Il ne semble pas y avoir de moyen (simple) de terminer un thread en Python.

Voici un exemple simple d'exécution de plusieurs requêtes HTTP en parallèle:

import threading

def crawl():
    import urllib2
    data = urllib2.urlopen("http://www.google.com/").read()

    print "Read google.com"

threads = []

for n in range(10):
    thread = threading.Thread(target=crawl)
    thread.start()

    threads.append(thread)

# to wait until all three functions are finished

print "Waiting..."

for thread in threads:
    thread.join()

print "Complete."

Avec une surcharge supplémentaire, vous pouvez utiliser un multi-process aproach qui est plus puissant et vous permet de terminer les processus de type thread. 
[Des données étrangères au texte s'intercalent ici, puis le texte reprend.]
(* ===== verification/Mirror.v ===== *)
(** * The app's view of its own permissions ([apps/desktop/src-tauri/src/perms.rs])

    A session's copy of what permissions are computed from, folded forward by the events that
    arrive, and the answers the interface takes from it. *)

From S2P Require Export Client.

Record ChannelPermissionsDto : Type := mkChannelPermissions {
  cp_send : bool; cp_read_history : bool; cp_connect : bool; cp_speak : bool }.

Record MyPermissionsDto : Type := mkMyPermissions {
  mp_is_owner : bool; mp_is_admin : bool; mp_can_open_admin : bool;
  mp_channels : gmap ChannelId ChannelPermissionsDto }.

(** What hierarchy needs to know about another member. *)
Record MemberStanding : Type := mkStanding { ms_fingerprint : Fingerprint; ms_roles : list RoleId; ms_owner : bool }.

Record PermMirror : Type := mkMirror {
  pm_fingerprint : Fingerprint; pm_probe : Fingerprint; pm_owner : bool; pm_roles : list Role;
  pm_my_roles : list RoleId; pm_channels : gmap ChannelId Channel; pm_users : gmap ClientId MemberStanding }.

Record RoleDto : Type := mkRoleDto {
  rd_id : RoleId; rd_name : rstring; rd_color : option rstring; rd_position : Z; rd_permissions : list rstring;
  rd_is_everyone : bool }.

Inductive OverwriteTargetDto : Type :=
| DtoRole (id : RoleId)
| DtoMember (fingerprint : rstring).

Record OverwriteDto : Type := mkOverwriteDto {
  od_target : OverwriteTargetDto; od_allow : list rstring; od_deny : list rstring }.

Record MatrixCellDto : Type := mkCell { mc_name : rstring; mc_effective : bool; mc_base : bool; mc_state : rstring }.

Record MatrixRowDto : Type := mkRow {
  mr_role_id : RoleId; mr_role_name : rstring; mr_color : option rstring; mr_is_everyone : bool; mr_cells : list MatrixCellDto }.

Record ModerationOptionsDto : Type := mkModeration {
  mo_can_kick : bool; mo_can_ban : bool; mo_can_mute : bool; mo_can_move : bool; mo_reason : option rstring }.

Definition CHANNEL_PERMISSIONS : list (rstring * Permissions) := [
  (lit "viewChannel", VIEW_CHANNEL);
  (lit "sendMessages", SEND_MESSAGES);
  (lit "readHistory", READ_HISTORY);
  (lit "manageMessages", MANAGE_MESSAGES);
  (lit "connect", CONNECT);
  (lit "speak", SPEAK);
  (lit "muteMembers", MUTE_MEMBERS);
  (lit "moveMembers", MOVE_MEMBERS)].

Definition EDITABLE_PERMISSIONS : list (rstring * Permissions) := [
  (lit "administrator", ADMINISTRATOR);
  (lit "manageServer", MANAGE_SERVER);
  (lit "manageRoles", MANAGE_ROLES);
  (lit "manageChannels", MANAGE_CHANNELS);
  (lit "kickMembers", KICK_MEMBERS);
  (lit "banMembers", BAN_MEMBERS);
  (lit "viewChannel", VIEW_CHANNEL);
  (lit "sendMessages", SEND_MESSAGES);
  (lit "readHistory", READ_HISTORY);
  (lit "manageMessages", MANAGE_MESSAGES);
  (lit "connect", CONNECT);
  (lit "speak", SPEAK);
  (lit "muteMembers", MUTE_MEMBERS);
  (lit "moveMembers", MOVE_MEMBERS)].

Definition permission_names (bits : Permissions) : list rstring :=
  map fst (retain (fun e => contains bits e.2) EDITABLE_PERMISSIONS).

Definition permissions_from_names (names : list rstring) : Permissions :=
  fold_left (fun bits name =>
    match find (fun e => bool_decide (e.1 = name)) EDITABLE_PERMISSIONS with
    | Some (_, bit) => perm_union bits bit
    | None => bits
    end) names NONE.

(** [format!("#{c:06x}")] *)
Definition color_text (c : Z) : rstring :=
  let digits := hex 8 c [] in
  lit "#" ++ replicate (6 - length digits) 48 ++ digits.

Definition role_dto (role : Role) : RoleDto :=
  mkRoleDto (role_id role) (role_name role) (color_text <$> role_color role) (role_position role)
    (permission_names (role_perms role)) (role_id role =? EVERYONE_ROLE_ID).

Definition touches_roles (event : ClientEvent) : bool :=
  match event with
  | EvRoleCreated _ | EvRoleUpdated _ | EvRoleDeleted _ | EvRolesReordered _ => true
  | _ => false
  end.

(** [roles.retain(|r| r.id != role.id); push; sort_by_key(position)] *)
Definition put_role (role : Role) (roles : list Role) : list Role :=
  sort_by_key role_position (retain (fun r => negb (role_id r =? role_id role)) roles ++ [role]).

(** [iter_mut().find(..)] and the assignment. *)
Fixpoint set_role_position (id : RoleId) (position : Z) (roles : list Role) : list Role :=
  match roles with
  | [] => []
  | r :: rest =>
      if role_id r =? id
      then mkRole (role_id r) (role_name r) (role_color r) position (role_perms r) :: rest
      else r :: set_role_position id position rest
  end.

Definition reorder_all (positions : list (RoleId * Z)) (roles : list Role) : list Role :=
  sort_by_key role_position (fold_left (fun roles e => set_role_position e.1 e.2 roles) positions roles).

(** Stable, senior first: [sort_by_key(|r| Reverse(r.position))]. *)
Definition senior_first (roles : list Role) : list Role := sort_by_key (fun r => - role_position r) roles.

Section Mirror.
Context {C : Crypto}.

Definition standing_of (user : UserInfo) : MemberStanding :=
  mkStanding (user_fingerprint user) (u_roles user) (u_owner user).

(** [probe] is the fingerprint of an identity made up on the spot. *)
Definition from_session (fp probe : Fingerprint) (info : SessionInfo) : PermMirror :=
  let me := find (fun u => u_client_id u =? si_client_id info) (si_users info) in
  mkMirror fp probe
    (match me with Some u => u_owner u | None => false end)
    (si_roles info)
    (match me with Some u => u_roles u | None => [] end)
    (fold_left (fun m c => <[ch_id c := c]> m) (si_channels info) ∅)
    (fold_left (fun m u => <[u_client_id u := standing_of u]> m) (si_users info) ∅).

(** The answer is whether what the member may do could have changed. *)
Definition mirror_apply (event : ClientEvent) (m : PermMirror) : bool * PermMirror :=
  match event with
  | EvChannelCreated channel | EvChannelUpdated channel =>
      (true, mkMirror (pm_fingerprint m) (pm_probe m) (pm_owner m) (pm_roles m) (pm_my_roles m)
               (<[ch_id channel := channel]> (pm_channels m)) (pm_users m))
  | EvChannelRemoved id =>
      (true, mkMirror (pm_fingerprint m) (pm_probe m) (pm_owner m) (pm_roles m) (pm_my_roles m)
               (delete id (pm_channels m)) (pm_users m))
  | EvRoleCreated role | EvRoleUpdated role =>
      (true, mkMirror (pm_fingerprint m) (pm_probe m) (pm_owner m) (put_role role (pm_roles m)) (pm_my_roles m)
               (pm_channels m) (pm_users m))
  | EvRoleDeleted id =>
      (true, mkMirror (pm_fingerprint m) (pm_probe m) (pm_owner m)
               (retain (fun r => negb (role_id r =? id)) (pm_roles m))
               (retain (fun r => negb (r =? id)) (pm_my_roles m)) (pm_channels m) (pm_users m))
  | EvRolesReordered positions =>
      (true, mkMirror (pm_fingerprint m) (pm_probe m) (pm_owner m) (reorder_all positions (pm_roles m)) (pm_my_roles m)
               (pm_channels m) (pm_users m))
  | EvUserJoined user | EvUserUpdated user =>
      let users := <[u_client_id user := standing_of user]> (pm_users m) in
      if bool_decide (user_fingerprint user = pm_fingerprint m) then
        (negb (bool_decide (u_roles user = pm_my_roles m)) || negb (Bool.eqb (u_owner user) (pm_owner m)),
         mkMirror (pm_fingerprint m) (pm_probe m) (u_owner user) (pm_roles m) (u_roles user) (pm_channels m) users)
      else
        (false, mkMirror (pm_fingerprint m) (pm_probe m) (pm_owner m) (pm_roles m) (pm_my_roles m) (pm_channels m) users)
  | EvUserLeft client _ =>
      (false, mkMirror (pm_fingerprint m) (pm_probe m) (pm_owner m) (pm_roles m) (pm_my_roles m) (pm_channels m)
                (delete client (pm_users m)))
  | _ => (false, m)
  end.

Definition mirror_resolve (m : PermMirror) (ows : option (list Overwrite)) : Permissions :=
  resolve (pm_roles m) (pm_my_roles m) (pm_fingerprint m) (pm_owner m) ows.

Definition my_permissions (m : PermMirror) : MyPermissionsDto :=
  let base := mirror_resolve m None in
  let standing := any (fun bit => contains base bit)
    [MANAGE_SERVER; MANAGE_ROLES; MANAGE_CHANNELS; KICK_MEMBERS; BAN_MEMBERS; MUTE_MEMBERS; MOVE_MEMBERS] in
  mkMyPermissions (pm_owner m) (contains base ADMINISTRATOR) (pm_owner m || standing)
    (fold_left (fun dtos channel =>
       let bits := mirror_resolve m (Some (ch_overwrites channel)) in
       <[ch_id channel := mkChannelPermissions (contains bits SEND_MESSAGES) (contains bits READ_HISTORY)
                            (contains bits CONNECT) (contains bits SPEAK)]> dtos)
       (btree_values (pm_channels m)) ∅).

Definition roles_dto (m : PermMirror) : list RoleDto :=
  sort_by_key (fun r => - rd_position r) (map role_dto (pm_roles m)).

Definition overwrites_dto (m : PermMirror) (channel : ChannelId) : list OverwriteDto :=
  match pm_channels m !! channel with
  | None => []
  | Some c =>
      map (fun o => mkOverwriteDto
        (match ow_target o with TRole id => DtoRole id | TMember fp => DtoMember (fp_to_string fp) end)
        (permission_names (ow_allow o)) (permission_names (ow_deny o))) (ch_overwrites c)
  end.

Definition channel_matrix (m : PermMirror) (channel : ChannelId) : list MatrixRowDto :=
  match pm_channels m !! channel with
  | None => []
  | Some target =>
      map (fun role =>
        let held := if role_id role =? EVERYONE_ROLE_ID then [] else [role_id role] in
        let base := resolve (pm_roles m) held (pm_probe m) false None in
        let effective := resolve (pm_roles m) held (pm_probe m) false (Some (ch_overwrites target)) in
        let overwrite := find (fun o => bool_decide (ow_target o = TRole (role_id role))) (ch_overwrites target) in
        mkRow (role_id role) (role_name role) (color_text <$> role_color role) (role_id role =? EVERYONE_ROLE_ID)
          (map (fun '(name, bit) =>
             mkCell name (contains effective bit) (contains base bit)
               (match overwrite with
                | Some o => if contains (ow_deny o) bit then lit "deny"
                            else if contains (ow_allow o) bit then lit "allow" else lit "inherit"
                | None => lit "inherit"
                end)) CHANNEL_PERMISSIONS))
        (senior_first (pm_roles m))
  end.

Definition no_moderation (reason : rstring) : ModerationOptionsDto := mkModeration false false false false (Some reason).

Definition moderation_options (m : PermMirror) (target : ClientId) : ModerationOptionsDto :=
  match pm_users m !! target with
  | None => no_moderation (lit "They are no longer connected.")
  | Some them =>
      if bool_decide (ms_fingerprint them = pm_fingerprint m) then no_moderation (lit "That would be you.") else
      if negb (can_act_on (pm_roles m) (pm_my_roles m) (pm_owner m) (ms_roles them) (ms_owner them))
      then no_moderation (if ms_owner them then lit "They own this server."
                          else lit "Their highest role is not below yours.") else
      let base := mirror_resolve m None in
      let options := mkModeration (contains base KICK_MEMBERS) (contains base BAN_MEMBERS)
        (contains base MUTE_MEMBERS) (contains base MOVE_MEMBERS) None in
      if negb (mo_can_kick options || mo_can_ban options || mo_can_mute options || mo_can_move options)
      then no_moderation (lit "You have no moderation permissions here.")
      else options
  end.

End Mirror.

(** ** Names *)

(** A mask of one bit is in another or has nothing in common with it. *)
Definition one_bit (bit : Permissions) : Prop := exists n, 0 <= n /\ bit = Z.shiftl 1 n.

Lemma one_bit_apart bits bit : one_bit bit -> contains bits bit = false -> Z.land bits bit = 0.
Proof.
  intros (n & Hn & ->) H. rewrite contains_bit in H by done. apply Z.bits_inj'. intros i Hi.
  rewrite Z.land_spec, Z.bits_0, Z.shiftl_1_l, Z.pow2_bits_eqb by done.
  destruct (Z.eqb_spec n i) as [<- | _]; [by rewrite H | by rewrite andb_false_r].
Qed.

Lemma named_bits (es : list (rstring * Permissions)) bits :
  Forall (fun e => one_bit e.2) es ->
  or_all (map snd (retain (fun e => contains bits e.2) es)) = Z.land bits (or_all (map snd es)).
Proof.
  induction 1 as [|e es He _ IH]; [by rewrite Z.land_0_r|]. rewrite retain_cons. cbn [map or_all foldr].
  change (foldr Z.lor 0 (map snd es)) with (or_all (map snd es)). rewrite Z.land_lor_distr_r, <- IH.
  destruct (contains bits e.2) eqn:Ec; [unfold contains in Ec; apply Z.eqb_eq in Ec; by rewrite Ec |].
  rewrite one_bit_apart by done. by rewrite Z.lor_0_l.
Qed.

Lemma editable_bits : Forall (fun e => one_bit e.2) EDITABLE_PERMISSIONS.
Proof. unfold EDITABLE_PERMISSIONS. repeat constructor; cbn; eexists; (split; [|reflexivity]); lia. Qed.

Lemma editable_names e : e ∈ EDITABLE_PERMISSIONS -> find (fun e' => bool_decide (e'.1 = e.1)) EDITABLE_PERMISSIONS = Some e.
Proof.
  unfold EDITABLE_PERMISSIONS at 1. rewrite !elem_of_cons, elem_of_nil.
  intros H. repeat destruct H as [-> | H]; try reflexivity. done.
Qed.

Lemma named_from es bits :
  (forall e, e ∈ es -> e ∈ EDITABLE_PERMISSIONS) ->
  fold_left (fun bits name => match find (fun e => bool_decide (e.1 = name)) EDITABLE_PERMISSIONS with
    | Some (_, bit) => perm_union bits bit | None => bits end) (map fst es) bits = Z.lor bits (or_all (map snd es)).
Proof.
  revert bits; induction es as [|e es IH]; intros bits Hin; [by rewrite Z.lor_0_r|]. cbn [map fold_left].
  rewrite (editable_names e) by (apply Hin; left). destruct e as [name bit]. rewrite IH by (intros e He; apply Hin; by right).
  cbn [or_all foldr map snd]. unfold perm_union. by rewrite Z.lor_assoc.
Qed.

(** Naming permissions loses nothing: the names shown for a mask, read back, give the mask's
    known bits, all fourteen of them. *)
Theorem permission_names_roundtrip bits : permissions_from_names (permission_names bits) = intersect bits ALL.
Proof.
  unfold permissions_from_names, permission_names. rewrite named_from by (by intros e [? _]%elem_of_retain).
  rewrite named_bits by apply editable_bits. done.
Qed.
J'ai étendu l'exemple pour l'utiliser. J'espère que cela vous sera utile:

import multiprocessing

def crawl(result_queue):
    import urllib2
    data = urllib2.urlopen("http://news.ycombinator.com/").read()

    print "Requested..."

    if "result found (for example)":
        result_queue.put("result!")

    print "Read site."

processs = []
result_queue = multiprocessing.Queue()

for n in range(4): # start 4 processes crawling for the result
    process = multiprocessing.Process(target=crawl, args=[result_queue])
    process.start()
    processs.append(process)

print "Waiting for result..."

result = result_queue.get() # waits until any of the proccess have `.put()` a result

for process in processs: # then kill them all off
    process.terminate()

print "Got result:", result
54
Jeremy Banks

Démarrer un fil est facile:

thread = threading.Thread(function_to_call_inside_thread)
thread.start()

Créez un objet événement à notifier lorsque vous avez terminé:

event = threading.Event()
event.wait() # call this in the main thread to wait for the event
event.set() # call this in a thread when you are ready to stop

Une fois que l'événement est déclenché, vous devez ajouter des méthodes stop () à vos robots d'exploration.

for crawler in crawlers:
    crawler.stop()

Et puis appelez rejoindre sur les discussions

thread.join() # waits for the thread to finish

Si vous faites ce type de programmation, vous voudrez peut-être consulter le module Eventlet. Il vous permet d'écrire du code "threaded" sans avoir beaucoup des inconvénients du threading.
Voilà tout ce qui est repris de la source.